Cover of Ed McBain crime novel showing syringe suspended over New York
Alan Spain’s cover design for The Pusher, Penguin, 1963

Modernist collages for Penguin Crime

Ed McBain wrote over fifty police-procedural novels set in New York’s fictional 87th precinct. They were immensely popular in the 1950s and 60s. The name Ed McBain was one of the pseudonyms of prolific author Salvatore Lombino who is probably best known as Evan Hunter, screenwriter of Alfred Hitchcock’s The Birds.

Alan Spain, designer and art director, worked at Penguin for almost two decades. He was assistant to art director Germano Facetti, later becoming non-fiction art director during the 1970s. He is not well enough known. He designed the smart covers you see here in 1963-4 and they are the essence of European modernism in Penguin’s Marber-grid period. They stand alongside Romek Marber’s own Crime series collages from 1962 for sheer experimental freedom and energy.

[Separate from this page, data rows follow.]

Lemma call_typed_ok W sid c e : (sid < n)%nat -> call_typed W sid e c -> engine_typed resolved (gsid sid) W e ->
  exists W' e', call_engine sid c e = Ok e' /\ extended (gsid sid) W W' /\ engine_typed resolved (gsid sid) W' e'.
Proof using All.
  intros Hs Hc He. pose proof (gsid_in sid Hs) as Hg.
  assert (Hsame : forall r : res engine, succeeds resolved (gsid sid) W r -> exists W' e', r = Ok e' /\ extended (gsid sid) W W' /\ engine_typed resolved (gsid sid) W' e')
    by (intros r (e' & -> & He'); exists W, e'; auto using extended_refl).
  destruct c as [m|m|a b d t|b force|b force|force|id force|id|id as_ret load failed result]; cbn [call_typed Machine.call_engine] in *.
  - apply Hsame. now apply send_typed.
  - apply Hsame. now apply receive_typed.
  - destruct (client_request_typed new_promise promise_set_value promise_set_exception resolved resolved_new resolved_value resolved_exception
      (gsid sid) (is_local (info n anchor num_shards)) (disabled_below sid) canceled_text Hg W a b d t e Hc He) as (W' & id & e' & -> & Hx & _ & He').
    cbn [mbind res_bind]. eauto.
  - destruct Hc as (g & cs & R' & Hcs). apply Hsame. unfold cancel_scope. eapply broadcast_typed; eauto. done.
  - destruct Hc as (g & cs & R' & Hcs). unfold cancel_scope_request.
    destruct (cancel_requests_typed new_promise promise_set_value promise_set_exception resolved resolved_new resolved_value resolved_exception
      (gsid sid) (is_local (info n anchor num_shards)) (disabled_below sid) canceled_text Hg g cs _ force (Z.to_nat num_shards) W 0 e R' ltac:(done) Hcs He)
      as (W' & ids & e' & -> & Hx & He'). cbn [mbind res_bind]. eauto.
  - apply Hsame. destruct root_address as [sh R']. unfold Engine.exit. eapply broadcast_typed; eauto; done.
  - apply Hsame. cbn [Engine.step]. case_bool_decide as Ha; [|now exists e]. destruct (et_alive _ _ _ _ He id Ha) as [b Eb].
    unfold stop_child_actor. rewrite Eb. cbn [of_option mbind res_bind]. eexists. split; [reflexivity|]. destruct b; [|done].
    destruct He as [H1 H2 H3 H4]. split; cbn; [done..| |].
    + intros id' Hid. rewrite lookup_insert_is_Some'. auto.
    + apply Forall_app. split; [done|now apply Forall_singleton].
  - apply Hsame. cbn [Engine.step]. destruct (_ && _); [|now exists e]. eexists. split; [reflexivity|]. unfold notify_child_stopped. cbv zeta.
    destruct (sem_signal _) as [s woken]. apply emit_typed; [now apply Forall_fmap, Forall_true|]. destruct He as [H1 H2 H3 H4].
    destruct (_ && _); split; cbn; try done; try (intros id' Hid; apply H3; set_solver). apply Forall_app. split; [done|now apply Forall_singleton].
  - destruct Hc as [Hid Hr].
    destruct (continue_typed resolved (gsid sid) as_ret load W id failed result e) as (r & e' & -> & He'); [|lia| |done|].
    + intros m Hf Em. now apply (Hr m Em).
    + intros m Em. destruct (Hr m Em) as [(p & Ep & Hp) _]. exact (promise_in_table _ _ _ (et_table _ _ _ _ He) (proj1 Hid) Ep m Hp).
    + cbn [mbind res_bind]. exists W, e'. auto using extended_refl.
Qed.

(** The tables as they are now. *)
Definition world_of (M : machine) : world := fun g =>
  if (anchor <=? g) && (g <? anchor + Z.of_nat n)
  then match engines M !! Z.to_nat (g - anchor) with Some e => pr_size (response_pr_manager e) | None => 0 end
  else remote g.
Definition machine_typed (M : machine) : Prop :=
  forall sid e, engines M !! sid = Some e -> engine_typed resolved (gsid sid) (world_of M) e.

Lemma world_here M sid e : (sid < n)%nat -> engines M !! sid = Some e -> world_of M (gsid sid) = pr_size (response_pr_manager e).
Proof.
  intros Hs He. unfold world_of, Machine.gsid. rewrite (proj2 (Z.leb_le _ _)), (proj2 (Z.ltb_lt _ _)) by lia. cbn [andb].
  replace (Z.to_nat _) with sid by lia. now rewrite He.
Qed.
Lemma world_elsewhere M M' sid g :
  (forall j, j <> sid -> engines M' !! j = engines M !! j) -> g <> gsid sid -> world_of M' g = world_of M g.
Proof.
  intros Hj Hg. unfold world_of. destruct (Z.leb_spec anchor g), (Z.ltb_spec g (anchor + Z.of_nat n)); cbn [andb]; try done.
  rewrite Hj; [done|]. unfold Machine.gsid in Hg. lia.
Qed.
Lemma engine_typed_mono W W' g (e : engine) : grows W W' -> W' g = W g -> engine_typed resolved g W e -> engine_typed resolved g W' e.
Proof.
  intros Hw Hg [H1 H2 H3 H4]. split; [done|congruence|done|]. eapply Forall_impl; [exact H4|]. intros o. now apply output_typed_mono.
Qed.
Lemma machine_typed_engines M M' : engines M' = engines M -> machine_typed M -> machine_typed M'.
Proof. intros E H sid e He. rewrite E in He. replace (world_of M') with (world_of M); [now apply H|]. unfold world_of. now rewrite E. Qed.

(** What is in a queue, or was popped from it and not handed over yet, was sent by the other shard. *)
Lemma in_transit_typed rx M i j m : (i < n)%nat -> (j < n)%nat -> i <> j -> conserved rx (fun _ => []) M -> machine_typed M ->
  m ∈ rx i j \/ m ∈ contents (_qs (local M) i j) -> well_typed_to (world_of M) (gsid i) m.
Proof using All.
  intros Hi Hj Hij Hc HM Hm. destruct (engine_there _ _ _ _ j M Hj Hc) as [e He].
  assert (Hin : m ∈ sent_to anchor i (trace e)).
  { rewrite (c_local _ _ _ _ _ Hc i j e Hi Hij He). rewrite !elem_of_app. cbn. tauto. }
  unfold sent_to in Hin. apply list_elem_of_omap in Hin as (o & Ho & Em). destruct o; try done.
  destruct (addressed_to (gsid i) m0) eqn:Ea; [|done]. injection Em as ->.
  destruct (Forall_forall (output_typed (world_of M)) (trace e)) as [Hall _]. specialize (Hall (et_trace _ _ _ _ (HM j e He)) _ Ho). cbn in Hall.
  destruct Hall as [g Hg]. unfold addressed_to in Ea. rewrite (well_typed_to_shard _ _ _ Hg) in Ea. apply Z.eqb_eq in Ea. now subst g.
Qed.

Lemma invoke_typed rx sid c M e :
  (sid < n)%nat -> conserved rx (fun _ => []) M -> machine_typed M -> engines M !! sid = Some e -> call_typed (world_of M) sid e c ->
  exists M', invoke sid c M = Ok M' /\ conserved rx (fun _ => []) M' /\ machine_typed M' /\ forall j, _qs (local M') sid j = _qs (local M) sid j.
Proof using All.
  intros Hs Hc HM He Hct. destruct (call_typed_ok _ sid c e Hs Hct (HM sid e He)) as (W' & e' & Ec & [Hgr Hx] & He').
  destruct (invoke_ok new_promise promise_set_value promise_set_exception disabled_below canceled_text n anchor num_shards Hanchor Hshards rx sid c M e e' Hs Hc He Ec)
    as (M' & E & Hc' & Een & _ & Hq). exists M'. split; [done|]. split; [done|]. split; [|done].
  pose proof (lookup_lt_Some _ _ _ He) as Hlt.
  assert (Hother : forall j, j <> sid -> engines M' !! j = engines M !! j) by (intros j Hj; rewrite Een; now apply list_lookup_insert_ne).
  assert (Hself : engines M' !! sid = Some e') by (rewrite Een; now apply list_lookup_insert_eq).
  assert (HW : forall g, world_of M' g = W' g).
  { intros g. destruct (Z.eq_dec g (gsid sid)) as [->|Hne].
    - rewrite (world_here M' sid e' Hs Hself). apply (et_size _ _ _ _ He').
    - rewrite (world_elsewhere M M' sid g Hother Hne). symmetry. now apply Hx. }
  intros j ej Hj. destruct (decide (j = sid)) as [->|Hne].
  - rewrite Hself in Hj. injection Hj as <-. apply (engine_typed_mono W'); [intros g; rewrite HW; lia|apply HW|done].
  - rewrite (Hother j Hne) in Hj. apply (engine_typed_mono (world_of M)); [|apply (world_elsewhere M M' sid); [done|unfold Machine.gsid; lia]|now apply HM].
    intros g. rewrite HW. apply Hgr.
Qed.

Lemma receive_all_typed sid i ms : forall M,
  (sid < n)%nat -> (i < n)%nat -> sid <> i -> conserved (one2 sid i ms) (fun _ => []) M -> machine_typed M ->
  exists M', receive_all sid i ms M = Ok M' /\ quiet n anchor M' /\ machine_typed M' /\ forall j, _qs (local M') sid j = _qs (local M) sid j.
Proof using All.
  induction ms as [|m ms IH]; intros M Hs Hi Hne Hc HM; cbn [Machine.receive_all].
  - exists M. split; [done|]. split; [|done]. eapply conserved_ext; [..|exact Hc]; [|done]. intros k j. unfold one2. now case_decide.
  - assert (Hm : well_typed_to (world_of M) (gsid sid) m).
    { apply (in_transit_typed _ M sid i m Hs Hi Hne Hc HM). left. unfold one2. rewrite decide_True by done. left. }
    apply conserved_log in Hc. destruct (engine_there _ _ _ _ sid _ Hs Hc) as [e He].
    assert (HM' : machine_typed (log sid i m M)) by (now apply (machine_typed_engines M)).
    destruct (invoke_typed _ sid (Receive m) _ e Hs Hc HM' He) as (M1 & -> & Hc1 & HM1 & Hq1); [exact Hm|]. cbn [mbind res_bind].
    destruct (IH M1 Hs Hi Hne Hc1 HM1) as (M2 & -> & Hc2 & HM2 & Hq2). exists M2. split_and!; [done..|]. intros j. now rewrite Hq2, Hq1.
Qed.

Lemma poll_shards_typed sid shards : forall got M,
  (sid < n)%nat -> Forall (fun i => (i < n)%nat) shards -> quiet n anchor M -> machine_typed M ->
  exists got' M', poll_shards shards sid got M = Ok (got', M') /\ quiet n anchor M' /\ machine_typed M'.
Proof using All.
  induction shards as [|i shards IH]; intros got M Hs Hin Hq HM; cbn [Machine.poll_shards]; [eauto|].
  apply Forall_cons in Hin as [Hi Hin]. case_decide as Hne; [|now apply IH]. pose proof Hq as [_ Hch Hcnt _ _].
  rewrite at_ok by lia. cbn [mbind res_bind].
  destruct (process_incoming_ok (_qs (local M) sid i)) as (nr & rxq & -> & Hqr & _ & Hcr); [split; apply Hch; lia|]. cbn [mbind res_bind].
  destruct (receive_all_typed sid i (ring (_pending (_qs (local M) sid i))) (set_local (upd (local M) sid i rxq) M) Hs Hi Hne)
    as (M1 & -> & Hq1 & HM1 & _); [now apply conserved_pop|now apply (machine_typed_engines M)|]. cbn [mbind res_bind].
  pose proof Hq1 as [_ Hch1 Hcnt1 _ _]. rewrite at_ok by lia. cbn [mbind res_bind].
  destruct (flush_ok (_qs (local M1) i sid)) as (nt & txq & -> & Hqt & Hct & _); [split; apply Hch1; lia|]. cbn [mbind res_bind].
  apply IH; [done..|now apply conserved_flush|now apply (machine_typed_engines M1)].
Qed.

Definition event_typed (M : machine) (ev : event) : Prop :=
  match ev with
  | Invoke sid c => exists e, engines M !! sid = Some e /\ call_typed (world_of M) sid e c
  | Poll sid => (sid < n)%nat
  end.

Lemma step_typed M ev : quiet n anchor M -> machine_typed M -> event_typed M ev ->
  exists M', step M ev = Ok M' /\ quiet n anchor M' /\ machine_typed M'.
Proof using All.
  intros Hq HM Hev. destruct ev as [sid c|sid]; cbn [event_typed Machine.step] in *.
  - destruct Hev as (e & He & Hc). pose proof (lookup_lt_Some _ _ _ He) as Hs. rewrite (c_engines _ _ _ _ _ Hq) in Hs.
    destruct (invoke_typed _ sid c M e Hs Hq HM He Hc) as (M' & E & Hq' & HM' & _). eauto.
  - unfold poll. rewrite (c_count _ _ _ _ _ Hq).
    destruct (poll_shards_typed sid (seq 0 n) 0 M Hev) as (got' & M' & -> & Hq' & HM'); [|done..|cbn [mbind res_bind]; eauto].
    apply Forall_forall. intros x Hx%elem_of_seq. lia.
Qed.

Lemma run_typed evs : forall M, quiet n anchor M -> machine_typed M ->
  (forall pre ev post M1, evs = pre ++ ev :: post -> run M pre = Ok M1 -> event_typed M1 ev) ->
  exists M', run M evs = Ok M' /\ quiet n anchor M' /\ machine_typed M'.
Proof using All.
  induction evs as [|ev evs IH]; intros M Hq HM Hev; cbn [Machine.run]; [eauto|].
  destruct (step_typed M ev Hq HM) as (M1 & E & Hq1 & HM1); [exact (Hev [] ev evs M eq_refl eq_refl)|]. rewrite E. cbn [mbind res_bind].
  apply IH; [done..|]. intros pre ev' post M2 -> H2. apply (Hev (ev :: pre) ev' post M2); [done|]. cbn [Machine.run]. now rewrite E.
Qed.

End Machine.

(** ** Between machines

    [Cluster.object_of] is the object that is written for a message, [Connection.received_as] what the receiver
    makes of it, and [Cluster.message_of] the message it hands to its engine. *)
Section Crossing.
Context {D Q Text : Type} {BQ : BufferQueue.BufferQueue Q} {BQL : BufferQueue.BufferQueueLaws Q} {SD : DataType.Serializable D} {ST : DataType.Serializable Text}.
Abbreviation emsg := (emsg (D := D) (Q := Q)).
Variable string_of : bytes -> Text.

(** A well-typed message is well typed when it arrives, unless it is an exception response. *)
Theorem crossing_typed W (m m' : emsg) bs o :
  well_typed W m -> Connection.received_as (Cluster.object_of string_of m, bs) o -> Cluster.message_of o = Ok m' ->
  well_typed W m' <-> ~ (to_root m /\ Message.m_type (e_hdr m) = EXCEPTION_RESPONSE).
Proof.
  intros [g [Hg Hp Hc Hr Hs]] (q & -> & _) H. cbn in H. injection H as <-.
  split.
  - intros [g' Hg'] [Hroot Ht]. destruct (wt_root _ _ _ Hg' Hroot) as [(E & _)|[(_ & _ & s & E)|[E|E]]]; cbn in E; try done; rewrite Ht in E; discriminate E.
  - intros Hn. exists g. split; [done|exact Hp|done| |exact Hs]. intros Hroot. cbn in Hroot. specialize (Hr Hroot).
    destruct Hr as [(E & Hid & _)|[(E & _)|Hst]]; [left; done|now destruct Hn|do 2 right; exact Hst].
Qed.
End Crossing.

(** ** Two shards, a request and its answer *)
Module TypingExamples.
Import MachineExamples.
Definition sample_resolved (p : toy_promise) : option (ex + toy_msg) :=
  match p with Some (inl m) => Some (inr m) | Some (inr x) => Some (inl x) | None => None end.
Abbreviation sample_step := (Machine.step (R := list toy_msg) None toy_value toy_exception no_disabled [] 2 0 2).
Abbreviation event_ok := (event_typed (R := list toy_msg) (Sem := Z * list Z) sample_resolved 2 0 (fun _ => 0)).

(** Shard 0 asks an actor on shard 1, polls send the request, the actor answers, the answer is polled and read. *)
Definition answer : toy_msg := mk_emsg (toy_header (ex_addr 0 []) 1 1 RESPONSE) (Data 8).
(** The caller's return type is a number. *)
Definition as_number (d : edata (D := Z) (Q := list bytes)) : option unit := match d with Data _ => Some tt | _ => None end.
Definition as_bytes (_ : list bytes) : res unit := Ok tt.
Definition asking : list event :=
  [Invoke 0 (Request (ex_addr 1 [toy_cell]) 0 (Data 7) USER); Poll 0; Poll 1; Invoke 1 (Send answer); Poll 1; Poll 0; Invoke 0 (Continue 1 as_number as_bytes None (inr answer))].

The series is both unified and varied. Spain’s inventiveness gives the offbeat layouts plenty of differences but he locks them into a single identity. He uses black & white photos for documentary effect then contrasts them with the smaller shapes in popping red and green. The angled and off-centre and shapes, combined with the rhythmic lettering, makes me think of modern jazz. And they have an effect of immediacy, like a newspaper article or police report.

Note how visual elements in the illustrations align with the text: the red needle in The Pusher, the wedge-shaped panel in Killer’s Wedge. Alignments tie things together in a unity.

Romek Marber‘s 1961 grid holds Spain’s lively illustrations in place. The McBain series was one of the best uses of the grid. As a series these paperbacks are still collectable but unfortunately they were read so much it’s now rare to find one in really good condition.

spain-mcbain-10///spain-mcbain-1///spain-mcbain-6

spain-mcbain-4///spain-mcbain-8///spain-mcbain-3//


The front and back covers of these two titles show how the alignments of the front cover grid are carried across to the back. Trace those lines from the front across to the back to see how unified and ‘stable’ the grid could be.